Whilst it seems obvious to state the fact, mango wood originates from the same tree as the popular fruit. The trees are grown for their fruit around South East Asia and in particular in Malaysia. A mango tree is an extremely tall tree which is capable of reaching up to 100 feet and have a trunk diameter or up to 4 feet.
The main function and purpose of the mango tree is to produce fruit and given the popularity of mangoes in food and as part of juice drinks and tea, it's little wonder that they are currently being so heavily and commercially farmed.
The tree is able to produce its fruit for up to thirty years and after this time, it becomes that the fruit is either no longer found on the tree or is deemed to be unsuitable for commercial use. At this time, the old tree is replaced with a young who is able to meet the demands of production.
Recycling Mango Wood
It was often the case that the old tree would be discarded and left to rot or burnt. However, in more recent times, mango wood has been used for a variety of reasons, including the production of furniture.
The fact that this material which would otherwise be destroyed, is now able to find a permanent and useful purpose makes the practice of recycling mango wood an extremely environmentally friendly and responsible thing to do.
Mango wood was first used in production in recent years in response to the natural depletion of teak.

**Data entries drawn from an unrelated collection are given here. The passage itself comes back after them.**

Lemma one_truthy k v : is_one (member k v) = true -> js_truthy v = true.
Proof. by destruct v. Qed.

(** Verification accepts exactly the vouched tokens. *)
Lemma verify_vouched parent tok now v :
  (verifySubToken parent tok now = Ok v /\ vr_valid v = true) <-> vouched parent tok now v.
Proof.
  unfold verifySubToken, vouched. split.
  - intros [E Hv]. destruct ((tok =? "")%string || _) eqn:Et; [injection E as <-; done|].
    apply orb_false_iff in Et as [_ Hdot]. apply negb_false_iff in Hdot.
    destruct (segments "." tok) as [|p [|s rest]] eqn:Es; [by apply segments_nonempty in Es| |].
    { simpl in E. destruct (_ || _) eqn:Ep in E; [injection E as <-; done|].
      apply orb_false_iff in Ep as [_ Ep]. done. }
    cbn [firstn nth] in E. destruct ((p =? "")%string || _) eqn:Ep; [injection E as <-; done|].
    apply orb_false_iff in Ep as [Hp%String.eqb_neq Hs%String.eqb_neq].
    destruct (b64urlDecodeJson p) as [claims|] eqn:Ec; [|injection E as <-; done].
    destruct (negb (js_truthy claims)); [injection E as <-; done|].
    destruct (is_one (member "v" claims)) eqn:E1; cbn [negb] in E.
    2:{ destruct (template_text _); simpl in E; [injection E as <-; done|done]. }
    destruct (as_finite (member "exp" claims)) as [exp|] eqn:Ee; [|injection E as <-; done].
    destruct (as_string (member "scope" claims)) as [scope|] eqn:Eo; [|injection E as <-; done].
    destruct (in_scope_rank scope) eqn:Er; cbn [negb] in E; [|injection E as <-; done].
    destruct (num_geb _ _) eqn:Ex; [injection E as <-; done|].
    destruct (_ || _) eqn:Eh in E; [injection E as <-; done|]. injection E as <-.
    apply orb_false_iff in Eh as [_ Eh%negb_false_iff%String.eqb_eq].
    apply as_finite_Some in Ee as [Ee ?]. apply as_string_Some in Eo.
    by exists p, s, rest, claims, exp, scope.
  - intros (p & s & rest & claims & exp & scope & Es & Hp & Hs & Hh & Hc & H1 & He & Hf & Hx & Ho & Hr & ->).
    split; [|done]. destruct (str_includes "." tok) eqn:Hdot; [|by rewrite segments_none in Es].
    replace (tok =? "")%string with false by (symmetry; apply String.eqb_neq; by intros ->).
    cbn [negb orb]. rewrite Es. cbn [firstn nth].
    rewrite (proj2 (String.eqb_neq _ _) Hp), (proj2 (String.eqb_neq _ _) Hs). cbn [orb].
    rewrite Hc, (one_truthy _ _ H1), H1. cbn [negb]. rewrite (proj2 (as_finite_Some _ _) (conj He Hf)), Ho.
    cbn [as_string]. rewrite Hr, Hx. cbn [negb]. by rewrite Hh, Nat.eqb_refl, String.eqb_refl.
Qed.

Definition scope_rank (s : string) : option Z := om_get s SCOPE_RANK.

(** Access is always vouched for: when a bearer token is resolved to a scope,
    either it is the parent token and the scope is full, or it carries unexpired
    claims with that scope, signed under the parent, whose identifier is not
    revoked; and a scope opens a route only if it is one of the three known ones
    and ranks at least as high as the route's. *)
Theorem access_vouched `{!TokenPlatformLaws} parent tok now revoked scope :
  resolveAuthScope parent tok now revoked = Ok (Some scope) ->
  parent <> "" /\
  ((tok = parent /\ scope = "full") \/
   exists v, vouched parent tok now v /\ vr_scope v = Some scope /\
     forall f jti, revoked = Some f -> vr_jti v = Some jti -> f jti = false) /\
  forall required, scopeCovers scope required = true ->
    exists g r, scope_rank scope = Some g /\ scope_rank required = Some r /\ r <= g.
Proof.
  unfold resolveAuthScope. destruct (String.eqb_spec parent ""); [done|].
  destruct (String.eqb_spec tok ""); [done|]. intros E. split; [done|]. split.
  - destruct (_ && _) eqn:Eq.
    + injection E as <-. left. apply andb_true_iff in Eq as [_ Eq%String.eqb_eq]. split; [|done].
      rewrite <- (utf8_roundtrip tok), <- Eq. apply utf8_roundtrip.
    + right. apply result_bind_ok in E as (v & Hv & E). destruct (vr_valid v) eqn:Hval; [|done].
      exists v. split; [by apply verify_vouched|]. cbn [negb] in E.
      destruct revoked as [f|], (vr_jti v) as [jti|] eqn:Ej; try (split; [by injection E|done]).
      destruct (f jti) eqn:Ef; [done|]. split; [by injection E|]. by intros ? ? [= <-] [= <-].
  - intros required. unfold scopeCovers, scope_rank.
    destruct (om_get scope _) as [g|], (om_get required _) as [r|]; try done.
    intros Hr%Z.leb_le. by exists g, r.
Qed.
End Vouched.

(** * Rebinding *)

Section Rebind.
Context `{TPL : TokenPlatformLaws}.

(** The expiry a token declares. *)
Definition declared_exp (tok : string) : option num :=
  exp_of (b64urlDecodeJson (nth 0 (segments "." tok) "")).

Lemma rebind_steps o rnd r : rebindSubToken o rnd = Rebound r ->
  exists v, verifySubToken (ro_parentToken o) (ro_oldSubToken o) (ro_now o) = Ok v /\ vr_valid v = true /\
    vr_scope v = Some (rb_scope r) /\ vr_cnf v = None /\ vr_jti v = Some (rb_oldJti r) /\
    jwk_error (ro_jwk o) = None /\ ro_parentToken o <> "" /\
    mintBound o (rb_scope r) (rb_oldJti r) rnd = Rebound r.
Proof.
  unfold rebindSubToken. destruct (String.eqb_spec (ro_parentToken o) ""); [done|].
  destruct (_ || _); [done|]. destruct (jwk_error _) as [[c m]|]; [done|].
  destruct (verifySubToken _ _ _) as [v|e] eqn:Ev; [|done].
  destruct (vr_valid v) eqn:Hv; [|done]. destruct (vr_scope v) as [[|c sc]|] eqn:Hs; [done| |done].
  destruct (vr_jti v) as [[|c' ji]|] eqn:Hj; [done| |done].
  destruct (vr_cnf v) eqn:Hc; [done|]. intros Hmint. exists v.
  assert (rb_scope r = String c sc /\ rb_oldJti r = String c' ji) as [-> ->].
  { revert Hmint. unfold mintBound. destruct (b64urlDecodeJson _); [|done].
    destruct (num_leb _ _); [done|]. destruct (computeJwkThumbprint _); [|done].
    destruct (mintSubToken _ _); [|done]. by intros [= <-]. }
  done.
Qed.

(** Rebinding inherits authority: when it succeeds, the old token was valid
    and not bound to a device, the key is a public P-256 key, and the new token
    verifies under the same parent with the same scope, bound to the thumbprint
    of the key, until the old expiry, later only by the whole seconds that
    elapsed between the two clock readings of the call. *)
Theorem rebind_inherits o rnd r e :
  rebindSubToken o rnd = Rebound r -> declared_exp (ro_oldSubToken o) = Some (num_of_Z e) ->
  0 <= ro_now o -> ro_now o / 1000 <= ro_mintNow o / 1000 ->
  safe_int (ro_mintNow o / 1000) -> safe_int e ->
  e + (ro_mintNow o / 1000 - ro_now o / 1000) < 2 ^ prec ->
  exists jkt, computeJwkThumbprint (ro_jwk o) = Ok jkt /\ jwk_error (ro_jwk o) = None /\
    (exists v, vouched (ro_parentToken o) (ro_oldSubToken o) (ro_now o) v /\ vr_cnf v = None /\
       vr_scope v = Some (rb_scope r)) /\
    let exp' := e + (ro_mintNow o / 1000 - ro_now o / 1000) in
    rb_expiresAt r = num_mul (num_of_Z exp') (num_of_Z 1000) /\
    forall now', safe_int (now' / 1000) ->
      verifySubToken (ro_parentToken o) (rb_subToken r) now' =
        Ok (if exp' <=? now' / 1000 then refusal "expired"
            else mkVerify true (Some (rb_scope r)) None (Some rnd) (Some jkt)).
Proof.
  intros Hr Hexp Hn0 Hn1 Hmn Hsafe Hbound. apply rebind_steps in Hr as (v & Hv & Hval & Hsc & Hcnf & _ & Hj & Hpar & Hm).
  assert (HV : vouched (ro_parentToken o) (ro_oldSubToken o) (ro_now o) v) by (by apply verify_vouched).
  assert (Hnow : 0 <= ro_now o / 1000) by (apply Z.div_pos; lia).
  assert (Hlt : ro_now o / 1000 < e /\ in_scope_rank (rb_scope r) = true).
  { destruct HV as (p & s & rest & claims & exp & scope & Es & _ & _ & _ & Hc & _ & He & Hf & Hx & _ & Hin & Ev).
    rewrite Ev in Hsc. injection Hsc as <-. split; [|done].
    unfold declared_exp in Hexp. rewrite Es in Hexp. simpl in Hexp. rewrite Hc in Hexp. simpl in Hexp.
    rewrite He in Hexp. simpl in Hexp. rewrite Hf in Hexp. injection Hexp as ->.
    unfold epoch_seconds in Hx. rewrite num_geb_int in Hx; [by apply Z.leb_gt in Hx| |done].
    unfold safe_int in *. lia. }
  destruct Hlt as [Hlt Hin]. unfold mintBound in Hm. unfold declared_exp in Hexp.
  destruct (b64urlDecodeJson _) as [oldClaims|] eqn:Eo; [|done].
  rewrite Hexp in Hm. cbn [default from_option id] in Hm.
  unfold epoch_seconds in Hm. rewrite num_sub_int in Hm by (unfold safe_int in *; lia).
  destruct (num_leb _ _); [done|]. destruct (computeJwkThumbprint (ro_jwk o)) as [jkt|] eqn:Ej; [|done].
  set (ttl := e - ro_now o / 1000) in *. set (exp' := e + _).
  destruct (mintSubToken _ _) as [tok|] eqn:Em; [|done].
  assert (Hjkt : Some jkt <> Some "").
  { intros [= ->]. unfold mintSubToken in Em. cbn in Em. by repeat case_match. }
  assert (Hadd : num_add (epoch_seconds (ro_mintNow o)) (num_of_Z ttl) = num_of_Z exp').
  { unfold epoch_seconds. rewrite num_add_int by (unfold ttl, exp', safe_int in *; lia).
    f_equal. unfold ttl, exp'. lia. }
  destruct (mint_token (ro_parentToken o) (rb_scope r) ttl (ro_mintNow o) (Some jkt) rnd)
    as (p & Hp & Hne & Hdot & Hd);
    [done|done|unfold ttl, safe_int in *; lia|unfold ttl; lia|done|
     rewrite Hadd; apply safe_num_of_int; unfold exp', safe_int in *; lia|].
  rewrite Hp in Em. injection Em as <-. exists jkt. split; [done|]. split; [done|]. split; [by exists v|].
  cbv zeta. rewrite token_parts in Hm by done. cbn [nth] in Hm. rewrite Hd in Hm.
  injection Hm as Hm. split.
  - rewrite <- Hm. cbn [rb_expiresAt]. f_equal.
    by rewrite Hadd, safe_int_finite by (unfold exp', safe_int in *; lia).
  - intros now' Hnow'. replace (rb_subToken r) with (token_of (ro_parentToken o) p) by (by rewrite <- Hm).
    by rewrite (verify_token (ro_parentToken o) p now' _ exp' Hne Hdot Hd Hin Hadd)
      by (unfold exp', safe_int in *; lia || done).
Qed.
End Rebind.

(** * Proofs of possession *)

(** * What an accepted proof shows *)

Section Accepted.
Context `{TP : TokenPlatform} {S : Type} (verify : jsval -> string -> string -> result bool).

(** The header names a public P-256 key with the expected thumbprint. *)
Definition holder_key (headerB64 expected : string) (jwk : jsval) : Prop :=
  exists header, Dpop.b64urlDecodeJson headerB64 = Some header /\
    member "typ" header = JStr "dpop+jwt" /\ member "alg" header = JStr "ES256" /\
    member "jwk" header = jwk /\ member "kty" jwk = JStr "EC" /\ member "crv" jwk = JStr "P-256" /\
    member "d" jwk = JUndef /\ computeJwkThumbprint jwk = Ok expected.

(** The address without query and fragment. *)
Definition bare_htu (htu : string) : string := nth 0 (segments "#" (nth 0 (segments "?" htu) "")) "".

(** The claims name this request, were issued around now, and match the access
    token when they name one. *)
Definition timely (o : ValidateDpopOptions S) (now : Z) (iat : num) : Prop :=
  let maxAge := num_of_Z (default 60 (maxAgeSec _ o)) in
  num_gtb iat (num_add (epoch_seconds now) maxAge) = false /\
  num_ltb iat (num_sub (epoch_seconds now) maxAge) = false.

Definition request_claims (o : ValidateDpopOptions S) (payloadB64 : string) (now : Z) (claims : jsval)
    (iat : num) (jti : string) : Prop :=
  Dpop.b64urlDecodeJson payloadB64 = Some claims /\
  member "htm" claims = JStr (expectedHtm _ o) /\ member "htu" claims = JStr (bare_htu (expectedHtu _ o)) /\
  member "iat" claims = JNum iat /\ is_finite iat = true /\ timely o now iat /\
  member "jti" claims = JStr jti /\ jti <> "" /\
  forall tok ath, accessToken _ o = Some tok -> member "ath" claims = JStr ath -> ath <> "" ->
    ath = to_base64url (sha256_bytes (utf8_encode tok)).

Lemma is_str_true s v : is_str s v = true <-> v = JStr s.
Proof. destruct v; simpl; split; try done; [by intros ->%String.eqb_eq|intros [= ->]; apply String.eqb_refl]. Qed.

Lemma is_undefined_true v : is_undefined v = true <-> v = JUndef.
Proof. by destruct v. Qed.

Lemma as_finite_inv v x : as_finite v = Some x -> v = JNum x /\ is_finite x = true.
Proof. destruct v as [| | |y| | | | | | |]; simpl; try done. destruct (is_finite y) eqn:E; [|done]. by intros [= <-]. Qed.

Lemma as_string_inv v s : as_string v = Some s -> v = JStr s.
Proof. by destruct v; simpl; intros [= ->]. Qed.

Lemma check_header_ok h expected jwk jkt : check_header h expected = Ok (inr (jwk, jkt)) ->
  jkt = expected /\ holder_key h expected jwk.
Proof.
  unfold check_header, holder_key. destruct (Dpop.b64urlDecodeJson h) as [header|]; [|done].
  destruct (negb (js_truthy header)); [done|].
  destruct (is_str "dpop+jwt" _) eqn:Et; [|done]. destruct (is_str "ES256" _) eqn:Ea; cbn [negb].
  2:{ destruct (match member "alg" header with JUndef | JNull => _ | a => _ end); done. }
  destruct (negb (js_truthy _)); [done|].
  destruct (is_str "EC" _) eqn:Ek; [|done]. destruct (is_str "P-256" _) eqn:Ec; [|done]. cbn [negb orb].
  destruct (is_undefined _) eqn:Ed; [|done]. cbn [negb].
  destruct (computeJwkThumbprint _) as [t|] eqn:Ej; [|done].
  destruct (String.eqb_spec t expected); [|done]. intros [= <- <-]. subst t. split; [done|]. exists header.
  apply is_str_true in Et, Ea, Ek, Ec. by apply is_undefined_true in Ed.
Qed.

Because an alternative needed to be found in Thailand, mango was readily available but as a result of this, it was discovered that mango had a variety of uses and was therefore fit for purpose in its own right
Why Mango Makes Attractive Furniture
In addition to the fact that finding further uses for materials which are no longer required is responsible and ethical, mango wood also makes for extremely interesting furniture because of its natural tone and texture.
The wood from the base of the tree, away from fruit production, naturally forms the most interesting grain patterns and natural contours and can be a light yellow with green or orange streaks which make for striking and eye-catching furnishings.
A further effect is known as spalting; which is when a fungus attacks stored wood and creates dark threads in the light base of the wood for a contrasting and pleasant appearance which makes for an interesting furniture layer.